我注意到荏一直在可以保持着和疫人的距离,便问了一句:“你还是怕他们?”
荏摇了摇头,皱着眉毛道:“他们的味道我很不喜欢。”
这下子我倒是觉得自己有些想当然了,格迦之王也是格迦,虽然不同寻常的格迦那样惧怕,但是厌恶还是有的。
“我陪你走!”我对荏说,放缓了脚步让那几个疫人走在前头。
荏又皱了皱眉毛,有些犹豫地伸出手来抓住我的衣服,如同以前一样。
我低头看了看他,从第一次见面,荏就如同孩子依赖母亲一般依赖着我,虽然我和他相处的时间很少,但是这种依赖并没有丝毫减少,反而也感染了我,让我看他就如同自己的孩子一般。这几天荏的变化却空前巨大,就如同是一个小孩子突然变成了大人,和我也有些疏远了起来。
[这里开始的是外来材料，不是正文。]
Lemma one_files mem tid syscall fd anc p w st token : has_binding_for_tid tid (retries p) = false ->
  ensure_blocking_retry_ofd_binding env size_of_binding mem tid syscall fd anc (p, w) = Some (st, Ok token) ->
  exists o, from_syscall syscall = Ok o /\ filed_for (WaitOne fd anc) p o tid token st.
Proof.
  intros Hno. unfold ensure_blocking_retry_ofd_binding. intros (st1 & o & Ho%dropping_inv & H)%bind_inv. injection Ho as <- Ho. exists o. split; [done|].
  destruct (negb _); [apply bind_inv in H as (? & ? & _ & H); discriminate|].
  apply bind_inv in H as (st2 & s & Hs & H). injection Hs as <- <-. cbn [fst retries] in H. rewrite no_token, Hno in H by done.
  apply bind_inv in H as (st3 & tok & Hprep%dropping_inv & H). apply bind_inv in H as (st4 & t & Ht%dropping_inv & H).
  apply bind_inv in H as (st5 & [] & Hpin%dropping_inv & H). apply prepare_tables in Hprep. apply stable_names in Ht as (-> & Hfd & x & Hx%(names_tables p) & Hid); [|done].
  assert (forall anc e s s' t', (do! _ <- drop_option env anc; release_and_fail env [t] (Ok tt) e) s <> Some (s', Ok (t' : Z))) as Hfail
    by (intros anc' e s s' t' (? & ? & _ & Hf)%bind_inv; by apply release_and_fail_fails in Hf).
  unfold retain_option in H. destruct anc as [batch|].
  - destruct (retain_batch env batch (others (snd st5))) as [[e b'] [[]|err]]; [|by apply Hfail in H].
    exists (TSendmsg t b'). split; [by eapply insert_files in H; [|intros; apply (Hfail (Some b'))]|]. intros fd' [<-|[]]. by exists t, x.
  - exists (TOfd t). split; [by eapply insert_files in H; [|intros; apply (Hfail None)]|]. intros fd' [<-|[]]. by exists t, x.
Qed.

Lemma two_files mem tid syscall i f p w st token : has_binding_for_tid tid (retries p) = false ->
  ensure_blocking_retry_ofd_pair_binding env size_of_binding mem tid syscall i f (p, w) = Some (st, Ok token) ->
  exists o, from_syscall syscall = Ok o /\ filed_for (WaitTwo i f) p o tid token st.
Proof.
  intros Hno. unfold ensure_blocking_retry_ofd_pair_binding. intros (st1 & o & Ho & H)%bind_inv. injection Ho as <- Ho. exists o. split; [done|].
  destruct (negb _); [done|]. apply begin_inv in H as (st2 & tok & E2 & H); [|done].
  apply bind_inv in H as (st3 & t1 & Ht1 & H). apply stable_names in Ht1 as (-> & Hf1 & x1 & Hx1%(names_tables p) & Hid1); [|done].
  apply bind_inv in H as (st4 & t2 & Ht2 & H). apply stable_names in Ht2 as (-> & Hf2 & x2 & Hx2%(names_tables p) & Hid2); [|done].
  apply bind_inv in H as (st5 & [] & _ & H). unfold op_match at 1 in H. destruct (pin_target t2 st5) as [[st6 [[]|e]]|]; [|by apply release_and_fail_fails in H|done].
  exists (TOfdPair t1 t2). split; [eapply insert_files; [|exact H]; intros; apply release_and_fail_fails|].
  intros fd [<-|[<-|[]]]; [exists t1, x1; by split_and!; [split; [|left]|..]|].
  destruct (decide (i = f)) as [->|Hne]; [exists t1, x1; by split_and!; [split; [|left]|..]|]. exists t2, x2. split_and!; [split; [done|right; split; congruence]|done..].
Qed.
(* ===== verification/Accept.v ===== *)
(** * Accepting connections (crates/runtime-core/src/syscalls.rs,
    crates/runtime-core/src/process.rs)

    [accept] takes the oldest connection from the shared queue of a listening
    socket and gives it a socket and a descriptor. Everything that can fail is
    done first: the descriptor is prepared, the socket made and its slot
    reserved before the connection leaves the queue. *)

From S2P Require Import Prelude Mqueue Ipc Lock Fd OfdRefs Ofd Descriptors Pipe PipeTable IoBuffer Socket Backlog BlockedRetry.

Definition O_RDWR : Z := 2.
(** [b"/dev/socket"]. *)
Definition dev_socket : list Z := [47; 100; 101; 118; 47; 115; 111; 99; 107; 101; 116].

Definition ipv4_mapped_addr6 (addr : list Z) : list Z := replicate 10 0 ++ [255; 255] ++ addr.

(** The process, the cells of the descriptions and the accept queues. *)
Record AcceptState (F : Type) : Type := mkAcceptState {
  a_proc : RetryProc F; a_sockets : SocketTable F; a_cells : World; a_backlogs : SharedBacklogTable }.
Arguments mkAcceptState {F}. Arguments a_proc {F}. Arguments a_sockets {F}. Arguments a_cells {F}. Arguments a_backlogs {F}.

(** What the allocations of an accept meet. *)
Record AcceptMemory : Type := mkAcceptMemory {
  descriptor_memory : OpenMemory; name_memory : Memory; info_memory : Memory; slot_memory : Memory }.

Section Accept.
Context {F : Type}.
Variable pid : Z.
Variable size_of_fd_slot size_of_ofd_slot size_of_socket_slot : Z.
Implicit Types (s : SocketInfo F).
Abbreviation State := (AcceptState F).

Definition on_proc {A} (m : op ProcState A) : op State A := fun st =>
  match m (a_cells st, retry_tables (a_proc st)) with
  | None => None
  | Some ((w, p), r) => Some (mkAcceptState (mkRetryProc p (retries (a_proc st))) (a_sockets st) w (a_backlogs st), r)
  end.
Definition on_sockets {A} (m : op (SocketTable F) A) : op State A := fun st =>
  match m (a_sockets st) with
  | None => None
  | Some (t, r) => Some (mkAcceptState (a_proc st) t (a_cells st) (a_backlogs st), r)
  end.
Definition op_made {A} (m : option (result A)) : op State A := fun st => option_map (fun r => (st, r)) m.

(** [Process::open_descriptor]: the reservation is given back if [open] fails. *)
Definition open_descriptor (mem : OpenMemory) (kind : FileType) (flags : Z) (path : list Z) (fd_flags : Z) (open : op State Z) : op State Z :=
  do! prepared <- on_proc (prepare_descriptor pid size_of_fd_slot size_of_ofd_slot mem kind flags path);
  op_match open
    (fun handle => on_proc (publish_descriptor pid prepared handle fd_flags))
    (fun error => do! _ <- on_proc (cancel_descriptor pid prepared); op_err error).

(** The socket of an accepted connection, from the listener and the queue. *)
Definition accepted_names (d : SocketDomain) (n : SocketNames) (path : option (IoBuffer Z)) (pc : PendingConnection) (fresh : SocketNames) : SocketNames :=
  let names addr addr6 peer peer6 path :=
    mkNames addr addr6 (bind_port n) peer (udp_source_addr fresh) peer6 (from_port pc) (from_cred pc) path in
  match d with
  | Inet => names (if bool_decide (local_addr pc = zero4) then bind_addr n else local_addr pc) (bind_addr6 fresh) (from_addr pc) (peer_addr6 fresh) (bind_path fresh)
  | Inet6 => names (bind_addr fresh) (bind_addr6 n) (peer_addr fresh)
               (if peer_is_ipv6 pc then from_addr6 pc else ipv4_mapped_addr6 (from_addr pc)) (bind_path fresh)
  | Unix => names (bind_addr fresh) (bind_addr6 fresh) (peer_addr fresh) (peer_addr6 fresh) path
  end.
Definition accepted_socket (l : SocketInfo F) (path : option (IoBuffer Z)) (pc : PendingConnection) (fresh : SocketInfo F) : SocketInfo F :=
  let k := link fresh in
  mkSocket (poll_identity fresh) (domain fresh) (sock_type fresh) (protocol fresh) Connected
    (mkLink (peer_idx k) (Some (recv_pipe_idx pc)) (Some (send_pipe_idx pc)) (shut_rd k) (shut_wr k) (host_net_handle k) true)
    (opts fresh) (accepted_names (domain l) (names l) path pc (names fresh)) (listener fresh) (once fresh).

(** The peer of a local connection within the process. *)
Definition peer_matches (pc : PendingConnection) (peer : SocketInfo F) : bool :=
  bool_decide (domain peer = Unix) && bool_decide (sock_type peer = SockStream) && bool_decide (state peer = Connected)
  && bool_decide (send_buf_idx (link peer) = Some (recv_pipe_idx pc)) && bool_decide (recv_buf_idx (link peer) = Some (send_pipe_idx pc)).
Definition with_peer (i : nat) s : SocketInfo F :=
  let k := link s in
  mkSocket (poll_identity s) (domain s) (sock_type s) (protocol s) (state s)
    (mkLink (Some i) (recv_buf_idx k) (send_buf_idx k) (shut_rd k) (shut_wr k) (host_net_handle k) (global_pipes k))
    (opts s) (names s) (listener s) (once s).
Definition link_peers (d : SocketDomain) (pc : PendingConnection) (i : nat) (t : SocketTable F) : SocketTable F :=
  if bool_decide (d = Unix) && (peer_pid pc =? pid) then
    match peer_sock_idx pc with
    | Some peer =>
        match Socket.get t peer with
        | Some p => if peer_matches pc p then Socket.update peer (with_peer i) (Socket.update i (with_peer peer) t) else t
        | None => t
        end
    | None => t
    end
  else t.

Definition socket_handle (i : nat) : Z := - (Z.of_nat i + 1).

Definition with_backlog (q : IoBuffer nat) s : SocketInfo F :=
  let c := once s in
  mkSocket (poll_identity s) (domain s) (sock_type s) (protocol s) (state s) (link s) (opts s) (names s) (listener s)
    (mkOnce q (dgram_queue c) (netlink_queue c) (oob_byte c) (connect_error c)).

(** The connections a listener without a shared queue holds itself. *)
Definition accept_inline (sock_idx : nat) : op State Z := fun st =>
  match Socket.get (a_sockets st) sock_idx with
  | None => Some (st, Err EBADF)
  | Some sock =>
      match values (listen_backlog (once sock)) with
      | [] => Some (st, Err EAGAIN)
      | i :: rest =>
          Some (mkAcceptState (a_proc st)
                  (Socket.update sock_idx (with_backlog (mkIoBuffer rest (IoBuffer.capacity (listen_backlog (once sock))))) (a_sockets st))
                  (a_cells st) (a_backlogs st), Ok (socket_handle i))
      end
  end.

Definition accept_connection (mem : AcceptMemory) (sock_idx : nat) : op State Z := fun st =>
  match Socket.get (a_sockets st) sock_idx with
  | None => Some (st, Err EBADF)
  | Some sock =>
      match shared_backlog_idx (listener sock) with
      | None => accept_inline sock_idx st
      | Some shared_idx =>
          (do! path <- op_made (copy_option 1 (name_memory mem) (bind_path (names sock)));
           do! fresh <- op_made (Socket.try_new (info_memory mem) (domain sock) SockStream 0);
           do! _ <- on_sockets (prepare_additional size_of_socket_slot (slot_memory mem) 1);
           fun st =>
             match pop shared_idx (a_backlogs st) with
             | (b, None) => accept_inline sock_idx (mkAcceptState (a_proc st) (a_sockets st) (a_cells st) b)
             | (b, Some pc) =>
                 (do! i <- on_sockets (publish_prepared (accepted_socket sock path pc fresh));
                  do! _ <- on_sockets (op_modify (link_peers (domain sock) pc i));
                  op_ret (socket_handle i)) (mkAcceptState (a_proc st) (a_sockets st) (a_cells st) b)
             end) st
      end
  end.

Definition sys_accept (mem : AcceptMemory) (fd : Z) : op State Z := fun st =>
  match resolve_io_ofd fd (a_proc st) with
  | Err e => Some (st, Err e)
  | Ok ofd_idx =>
      match Ofd.get (ofd_table (retry_tables (a_proc st))) ofd_idx with
      | None => Some (st, Err EBADF)
      | Some o =>
          if negb (bool_decide (file_type o = Ofd.Socket)) then Some (st, Err ENOTSOCK)
          else if host_handle o =? i64_max then None
          else
            let sock_idx := Z.to_nat ((- (host_handle o + 1)) mod 2 ^ 32) in
            match Socket.get (a_sockets st) sock_idx with
            | None => Some (st, Err EBADF)
            | Some sock =>
                if negb (bool_decide (sock_type sock = SockStream)) then Some (st, Err EOPNOTSUPP)
                else if negb (bool_decide (state sock = Listening)) then Some (st, Err EINVAL)
                else open_descriptor (descriptor_memory mem) Ofd.Socket O_RDWR dev_socket 0 (accept_connection mem sock_idx) st
            end
      end
  end.
End Accept.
不知道在未来,他会变得怎样,会不会随着立场的冲突而站到我的对面。想到这里,我突然特别希望virus张的想法能够变成现实。但我知道,这种想法是违背我的本心的,就如遮月的彩云,看似美丽,却只有月亮可以长久。
“荏,如果有一天,你必须杀了我,你会怎么办?”我突然问道,声音像是从别的地方传来的一样。
“为什么?”荏显然也在想事情,猛然抬起头来,皱着眉毛,满脸不解。
“不为什么,随便开个玩笑哈哈!”我压抑着心中低沉的情绪,笑着说。
荏用那种你很奇怪的表情看我一眼,又皱了皱眉毛。
我觉得这孩子好像发生了一些变化,但却说不上来。这种变化无关于他的身份和对我的态度,到像是对于名字的应和。